Here is a passage from a good report about scientists who developed a better way to examine free radical damage:
QUOTE: "Oxygen is actually one of the more toxic molecules in the environment," Beckman said. "Breathing 100 percent pure oxygen will destroy your lungs in about three days because it increases the formation of superoxide."
Superoxide is efficiently removed by an enzyme, superoxide dismutase. Antioxidants in food, such as vitamin C and E, are also part of this process. And in healthy animals, including humans, this delicate balancing act can work well and cause few problems. But sometimes the process breaks down and excess levels of superoxide begin to accumulate and lead to a wide variety of degenerative diseases.
Prior to this, there was no direct and accurate way to measure superoxide or its origin from the two places that produce it, the cell's cytosol or mitochondria. Now there is.
With the new system developed at OSU, researchers can use a fluorescent microscope, a fairly standard laboratory tool, to actually see levels of superoxide and observe changes as experiments are performed with living cells.
"If we poison the mitochondria, using something like the pesticides that have been implicated in Parkinson's disease, we can actually see superoxide levels begin to rapidly rise," Beckman said. "You get a similar reaction if a growth factor is added that's implicated in the development of Lou Gehrig's Disease."

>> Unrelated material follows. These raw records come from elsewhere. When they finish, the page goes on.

(* ===== verification/PseudoTcpStates.v ===== *)
(** * Pseudo-TCP: the state machine

    Every entry point moves the state along the transitions of RFC 793 that
    the code uses; CLOSED is final; [closedown] reaches it from every state. *)

From S2P Require Import Prelude Bytes StateMonad PseudoTcpFifo PseudoTcp.
From stdpp Require Import gmap.

#[global] Open Scope Z_scope.

(** The transitions taken: those [set_state] admits, less the ones out of
    CLOSED and back to LISTEN. *)
Definition state_step (x y : PseudoTcpState) : Prop :=
  TRANSITION x y = true ∧ x ≠ PSEUDO_TCP_CLOSED ∧ y ≠ PSEUDO_TCP_LISTEN.

Definition state_path (s s' : PseudoTcpSocket) : Prop := rtc state_step (state s) (state s').

#[export] Instance state_path_preorder : PreOrder state_path.
Proof. split; unfold state_path; [intros s; done | intros s1 s2 s3 ? ?; by etransitivity]. Qed.

(** What the receiver keeps is untouched: the buffer, the early segments, the
    next octet expected, the place of the FIN; and a receiver that is shut down
    stays so. *)
Definition same_rx (s s' : PseudoTcpSocket) : Prop :=
  rbuf s' = rbuf s ∧ PseudoTcp.rlist s' = PseudoTcp.rlist s ∧ rcv_nxt s' = rcv_nxt s ∧ rcv_fin s' = rcv_fin s ∧
  support_fin_ack s' = support_fin_ack s ∧ (shutdown s' = SD_NONE → shutdown s = SD_NONE).
(* ===== verification/PseudoTcpReceive.v ===== *)
(** * Pseudo-TCP: reassembly of the received stream

    The peer's stream is a function from absolute positions to octets.  A
    segment is the octets of an interval of it.  Whatever the order, overlap
    and repetition in which segments arrive, the receive buffer holds an
    interval of the stream that starts where the application stopped reading. *)

From stdpp Require Import gmap sorting.
From S2P Require Import Prelude Bytes StateMonad PseudoTcpFifo PseudoTcp.
From S2P Require Import PseudoTcpWire PseudoTcpStates.

#[global] Open Scope Z_scope.

(** The octets of [str] from position [a] on. *)
Definition stream (str : Z → Z) (a : Z) (n : Z) : bytes := str <$> seqZ a n.

Lemma stream_length str a n : 0 ≤ n → zlen (stream str a n) = n.
Proof. intros. unfold zlen, stream. rewrite length_fmap, length_seqZ. lia. Qed.

Lemma stream_lookup str a n i :
  0 ≤ i < n → stream str a n !! Z.to_nat i = Some (str (a + i)).
Proof.
  intros Hi. unfold stream. rewrite list_lookup_fmap, lookup_seqZ_lt by lia. cbn. do 2 f_equal. lia.
Qed.

Lemma stream_app str a n m : 0 ≤ n → 0 ≤ m → stream str a (n + m) = stream str a n ++ stream str (a + n) m.
Proof. intros. unfold stream. by rewrite seqZ_app, fmap_app. Qed.

Lemma eq_stream str a n (m : bytes) :
  zlen m = n → (∀ i, 0 ≤ i < n → m !! Z.to_nat i = Some (str (a + i))) → m = stream str a n.
Proof.
  intros Hl Hm. apply list_eq. intros k. destruct (decide (Z.of_nat k < n)) as [Hk | Hk].
  - rewrite <- (Nat2Z.id k), Hm, stream_lookup by lia. done.
  - rewrite !lookup_ge_None_2; [done | |]; unfold zlen in *.
    + pose proof (stream_length str a n). unfold zlen in *. lia.
    + lia.
Qed.

Lemma drop_stream str a n k : 0 ≤ k ≤ n → drop (Z.to_nat k) (stream str a n) = stream str (a + k) (n - k).
Proof.
  intros. replace n with (k + (n - k)) at 1 by lia. rewrite stream_app by lia.
  apply drop_app_length'. pose proof (stream_length str a k). unfold zlen in *. lia.
Qed.

Lemma take_stream str a n k : 0 ≤ k ≤ n → take (Z.to_nat k) (stream str a n) = stream str a k.
Proof.
  intros. replace n with (k + (n - k)) at 1 by lia. rewrite stream_app by lia.
  apply take_app_length'. pose proof (stream_length str a k). unfold zlen in *. lia.
Qed.
Lemma queue_wp s data len flags :
  send_inv s → 0 ≤ len ≤ zlen data → len < 2 ^ 32 →
  (len ≤ buffer_length (sbuf s) - data_length (sbuf s) ∨ flags = FLAG_NONE) →
  let k := Z.min len (buffer_length (sbuf s) - data_length (sbuf s)) in
  wp (queue data len flags)
    (λ n s', n = k ∧ send_inv s' ∧ buffer_length (sbuf s') = buffer_length (sbuf s) ∧
       contents (sbuf s') = contents (sbuf s) ++ take (Z.to_nat k) data) s.
Proof.
  intros [Hq Hm] Hlen Hlen' Hfl k. pose proof (qi_fifo _ Hq) as Hb. pose proof (qi_cap _ Hq).
  pose proof (fo_dl _ Hb). unfold queue. apply wp_bind, wp_get, wp_bind.
  rewrite fifo_write_remaining_spec by done.
  assert (Hk : wp (if len >? buffer_length (sbuf s) - data_length (sbuf s) then
      assert_st (flags =? FLAG_NONE);; mret (u32 (buffer_length (sbuf s) - data_length (sbuf s)))
    else mret len : M Z) (λ n s', n = k ∧ s' = s) s).
  { rewrite Z.gtb_ltb. destruct (Z.ltb_spec (buffer_length (sbuf s) - data_length (sbuf s)) len).
    - apply wp_bind, wp_assert; [destruct Hfl as [| ->]; [lia | done] |]. apply wp_ret.
      split; [| done]. rewrite u32_small by (unfold is_u32; lia). lia.
    - apply wp_ret. split; [lia | done]. }
  eapply wp_mono; [exact Hk |]. intros ? ? (-> & ->). apply wp_bind, wp_get, wp_bind.
  destruct (fifo_write_spec (sbuf s) data k) as (b' & Hw & Hb' & Hbl & Hdl & Hct); [done | lia |].
  rewrite (Z.min_l k) in * by lia.
  assert (Hfin : ∀ s1, sbuf s1 = sbuf s → mss_inv s1 → queue_inv (s1 <| sbuf := b' |>) →
    wp ('(written, b) ← lift (pseudo_tcp_fifo_write (sbuf s) data k); put sbuf b;; mret (u32 written) : M Z)
      (λ n s', n = k ∧ send_inv s' ∧ buffer_length (sbuf s') = buffer_length (sbuf s) ∧
       contents (sbuf s') = contents (sbuf s) ++ take (Z.to_nat k) data) s1).
  { intros s1 Hs1 Hm1 Hq1. apply wp_bind. eapply wp_lift; [exact Hw |].
    apply wp_bind, wp_put, wp_ret. split_and!; [by apply u32_small; unfold is_u32; lia | done | done | done]. }
  assert (Hpush : wp ((una ← get snd_una;
      id ← sseg_new {| sseg_seq := u32 (una + data_length (sbuf s)); sseg_len := k;
                       sseg_xmit := 0; sseg_flags := flags |};
      upd slist (λ q, q ++ [id]);; upd unsent_slist (λ q, q ++ [id])) : M unit)
    (λ _ s1, sbuf s1 = sbuf s ∧ mss_inv s1 ∧ queue_inv (s1 <| sbuf := b' |>)) s).
  { apply wp_bind, wp_get, wp_bind, wp_bind, wp_get, wp_bind, wp_put, wp_bind, wp_upd, wp_ret,
      wp_bind, wp_upd, wp_upd. split_and!; [done | done |].
    apply (queue_inv_push s k flags b'); [done | lia | done..]. }
  destruct (last (slist s)) as [id |] eqn:Hlast.
  - assert (Hin : id ∈ slist s) by (apply last_Some in Hlast as (pre & ->); set_solver).
    destruct (qi_split _ Hq) as (sent & Hs & Hsent).
    assert (Hg : ∃ g, ssegs s !! id = Some g).
    { rewrite Hs in Hin. apply elem_of_app in Hin as [Hi | Hi].
      - destruct (Hsent id Hi) as (g & ? & _). by exists g.
      - destruct (qi_unsent _ Hq id Hi) as (g & ? & _). by exists g. }
    destruct Hg as (g & Hg). apply wp_bind. eapply wp_intro; [unfold sseg_get; by rewrite Hg |].
    apply wp_ret. destruct (_ && _)%bool eqn:Hcat.
    + apply wp_bind, wp_upd. apply andb_true_iff in Hcat as [_ Hx%Z.eqb_eq].
      apply Hfin; [done | exact Hm |].
      apply (queue_inv_extend s id g k b'); [done.. | lia | done | done | done].
    + apply wp_bind. eapply wp_mono; [exact Hpush |]. intros ? s1 (? & ? & ?). by apply Hfin.
  - apply wp_ret, wp_bind. eapply wp_mono; [exact Hpush |]. intros ? s1 (? & ? & ?). by apply Hfin.
Qed.

(** C4: sending always terminates safely: from a socket whose segment queues
    are well formed and whose segment size is positive, [attempt_send]
    returns for every flag and every sequence of answers of the network,
    without failing an assertion or touching a freed segment, the queues stay
    well formed and the send buffer is not changed. *)
Theorem attempt_send_terminates s fl :
  send_inv s → ∃ s', attempt_send fl s = Done (tt, s') ∧ send_inv s' ∧ sbuf s' = sbuf s.
Proof. intros Hi. destruct (wp_done _ _ _ (attempt_send_wp s fl Hi)) as ([] & s' & E & ? & ?). eauto. Qed.

(** [pseudo_tcp_socket_send] on an open connection accepts exactly what
    fits: it returns the number of octets taken, the smaller of the length and
    the free space, and appends those octets, in order, to the send buffer;
    a full buffer gives -1 and [EWOULDBLOCK] and leaves the buffer alone. *)
Theorem send_accepts_what_fits s data len :
  send_inv s → state s = PSEUDO_TCP_ESTABLISHED → 0 ≤ len ≤ zlen data → len < 2 ^ 32 →
  let free := buffer_length (sbuf s) - data_length (sbuf s) in
  (free = 0 → pseudo_tcp_socket_send data len s =
     Done (-1, s <| bWriteEnable := true |> <| error := EWOULDBLOCK |>)) ∧
  (0 < free → ∃ s', pseudo_tcp_socket_send data len s = Done (Z.min len free, s') ∧
     send_inv s' ∧
     contents (sbuf s') = contents (sbuf s) ++ take (Z.to_nat (Z.min len free)) data).
Proof.
  intros Hi Hst Hlen Hlen' free. pose proof (qi_fifo _ (proj1 Hi)) as Hb. pose proof (qi_cap _ (proj1 Hi)).
  pose proof (fo_dl _ Hb). unfold pseudo_tcp_socket_send.
  split; intros Hfree.
  - rewrite bind_get, Hst. cbn [negb bool_decide decide_rel]. rewrite bool_decide_true by done. cbn [negb].
    rewrite bind_get. rewrite fifo_write_remaining_spec by done. fold free. rewrite Hfree. done.
  - enough (wp (pseudo_tcp_socket_send data len) (λ n s', n = Z.min len free ∧ send_inv s' ∧
      contents (sbuf s') = contents (sbuf s) ++ take (Z.to_nat (Z.min len free)) data) s) as W.
    { apply wp_done in W as (n & s' & E & -> & ? & ?). exists s'. by split_and!. }
    unfold pseudo_tcp_socket_send. apply wp_bind, wp_get. rewrite Hst, bool_decide_true by done. cbn [negb].
    apply wp_bind, wp_get. rewrite fifo_write_remaining_spec by done. fold free.
    destruct (Z.eqb_spec free 0); [lia |]. apply wp_bind.
    eapply wp_mono; [apply queue_wp; [done | done | done | by right] |].
    intros n1 s1 (-> & Hi1 & Hbl & Hct). fold free in Hct |- *. apply wp_bind.
    eapply wp_mono; [by apply attempt_send_wp |]. intros [] s2 (Hi2 & Hsb).
    assert (Hs32 : s32 (Z.min len free) = Z.min len free) by (unfold s32; zlia).
    rewrite Hs32. apply wp_bind, wp_when; intros _; [apply wp_put |]; apply wp_ret;
      (split_and!; [done | | cbn; by rewrite Hsb]); [| done].
    destruct Hi2 as [Hq Hm]. split; [eapply queue_inv_ext; [| exact Hq]; done | exact Hm].
Qed.

End send.

(** Three octets sent and two queued satisfy the invariant. *)
Lemma sample_sender_inv : send_inv (sample_sender PSEUDO_TCP_ESTABLISHED 50 [1; 2; 3] [4; 5]).
Proof.
  split; [split | by vm_compute].
  - by apply sample_fifo_ok, (bool_decide_unpack _).
  - by vm_compute.
  - by vm_compute.
  - by apply (bool_decide_unpack _).
  - intros id Hid. cbn in Hid |- *. rewrite !elem_of_cons, elem_of_nil in Hid. lia.
  - exists [0%nat]. split; [done |]. intros id ->%list_elem_of_singleton. eexists.
    split; [reflexivity | done].
  - intros id ->%list_elem_of_singleton. eexists. split_and!; [reflexivity | done |].
    split; [by vm_compute |]. exists 3. split_and!; by vm_compute.
Qed.

Lemma attempt_send_terminates_witness :
  ∃ s', @attempt_send (sample_env WR_TOO_LARGE) sfFin
          (sample_sender PSEUDO_TCP_ESTABLISHED 50 [1; 2; 3] [4; 5]) = Done (tt, s') ∧
    send_inv s' ∧ contents (sbuf s') = [1; 2; 3; 4; 5].
Proof.
  destruct (@attempt_send_terminates (sample_env WR_TOO_LARGE)
    (sample_sender PSEUDO_TCP_ESTABLISHED 50 [1; 2; 3] [4; 5]) sfFin sample_sender_inv)
    as (s' & E & Hi & Hb).
  exists s'. split_and!; [exact E | exact Hi | by rewrite Hb].
Defined.

Lemma send_accepts_what_fits_witness :
  ∃ s', @pseudo_tcp_socket_send (sample_env WR_SUCCESS) [6; 7] 2
          (sample_sender PSEUDO_TCP_ESTABLISHED 50 [1; 2; 3] [4; 5]) = Done (2, s') ∧
    send_inv s' ∧ contents (sbuf s') = [1; 2; 3; 4; 5; 6; 7].
Proof.
  apply (@send_accepts_what_fits (sample_env WR_SUCCESS)
    (sample_sender PSEUDO_TCP_ESTABLISHED 50 [1; 2; 3] [4; 5]) [6; 7] 2).
  - exact sample_sender_inv.
  - reflexivity.
  - by vm_compute.
  - by vm_compute.
  - by vm_compute.
Defined.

The data available from this new technology, Beckman said, are so profound that for some time many in the science community didn't believe it was possible.
"This will become a critical tool in learning how superoxide works in a cell," he said. "I've been studying this for more than 10 years and never thought we would have such a clear and accurate picture of what's going on inside a living cell."
In their research on ALS, for instance, OSU scientists have used the new system to actually see cells eating themselves alive and dying from excess superoxide production. A new compound is in phase one clinical trials that appears to inhibit this process and may ultimately provide a therapy for the disease.
Oxidative stress resulting from mitochondrial dysfunction has already been implicated in neurodegeneration, aging, diabetes and cancer, the researchers said in their report. The new findings could rapidly speed research in all of those fields, they said. UNQUOTE.
Note how they talk about the antioxidant defenses sometimes "breaking down." This can occur if you eat a diet containing the wrong lipids, not just the kind of molecules, but also the way they have been "refined" and they way you cook the food.